EXERCISE DIRECTIONS: Where the line with "(name : string)." appears in the records below, start there and transcribe each line exactly through the last.

GIVEN RECORDS:

(** * frfix: an LD_PRELOAD shim for Fieldrunners

    A shallow embedding of [frfix.c] and the verification of its
    behaviour: the audio-device redirector, the delay-triggered audio
    callback, and the display/input remapping group.  Both optional groups
    ([FIXDELAY], [CHANGERES]) are taken as compiled in.

    The shim is a set of C functions that share a handful of globals and
    talk to the outside world (the dynamic loader, ALSA, freeglut, the
    host application's callbacks).  It is embedded as follows.

    - [int] and [long] are 32-bit two's-complement integers: the shim is
      built with [-m32], as the game is.  The result of an arithmetic
      operation is reduced with [CInt.wrap], which is what the compiled
      code does where C itself leaves signed overflow undefined.
    - The globals and the function-local [static] pointers form the
      record [shim]; every lookup and call the shim makes to the outside
      is appended to its [log].
    - The outside world is a [world]: it answers [dlsym] lookups and
      gives the results of calls, as a function of the history so far.
      A call out is one event: the callee is not followed into calls it
      may make back into the shim.
    - A C function is a computation in the monad [M]; calling through a
      null function pointer ends the run with [Segv], keeping the state
      the globals had at that point. *)

From Stdlib Require Import ZArith List String Ascii Bool Lia.
Import ListNotations.
Local Open Scope Z_scope.

(** ** Machine integers *)

Module CInt.

Definition INT_MAX : Z := 2147483647.
Definition INT_MIN : Z := -2147483648.

(** Values of type [int] (and [long], [GLint], [GLsizei] on this target). *)
Definition in_int (z : Z) : Prop := INT_MIN <= z <= INT_MAX.

(** Reduction of a mathematical result to 32-bit two's complement. *)
Definition wrap (z : Z) : Z := (z + 2147483648) mod 4294967296 - 2147483648.

Definition mul (a b : Z) : Z := wrap (a * b).
Definition sub (a b : Z) : Z := wrap (a - b).
(** C division truncates toward zero. *)
Definition div (a b : Z) : Z := wrap (Z.quot a b).

End CInt.

(** ** Values that cross the shim's boundary *)

(** The shim's own functions whose address is handed to a real library. *)
Inductive shim_fn : Type :=
| Fake_callback
| Init_manglers
| Faked_kbfunc
| Faked_mousefunc
| Faked_motionfunc.

(** A function pointer: null, a function of the host program or of a real
    library (by address), or one of the shim's own functions. *)
Inductive funptr : Type :=
| NULL
| Host (addr : positive)
| Own (f : shim_fn).

Definition is_null (f : funptr) : bool :=
  match f with NULL => true | _ => false end.

Inductive val : Type :=
| VInt (z : Z)
| VPtr (a : Z)
| VStr (s : string)
| VFun (f : funptr).

(** A call goes through a function pointer, or directly to a library
    function the shim does not define itself. *)
Inductive callee : Type :=
| Ptr (f : funptr)
| Lib (name : string).

Inductive event : Type :=
| Dlsym (sym : string) (res : funptr)
| Call (c : callee) (args : list val)
| AvailDelay (pcm avail delay : Z)
| Printf (delay : Z).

PROBLEM SOLUTION:
| Lib (name : string).

Inductive event : Type :=
| Dlsym (sym : string) (res : funptr)
| Call (c : callee) (args : list val)
| AvailDelay (pcm avail delay : Z)
| Printf (delay : Z).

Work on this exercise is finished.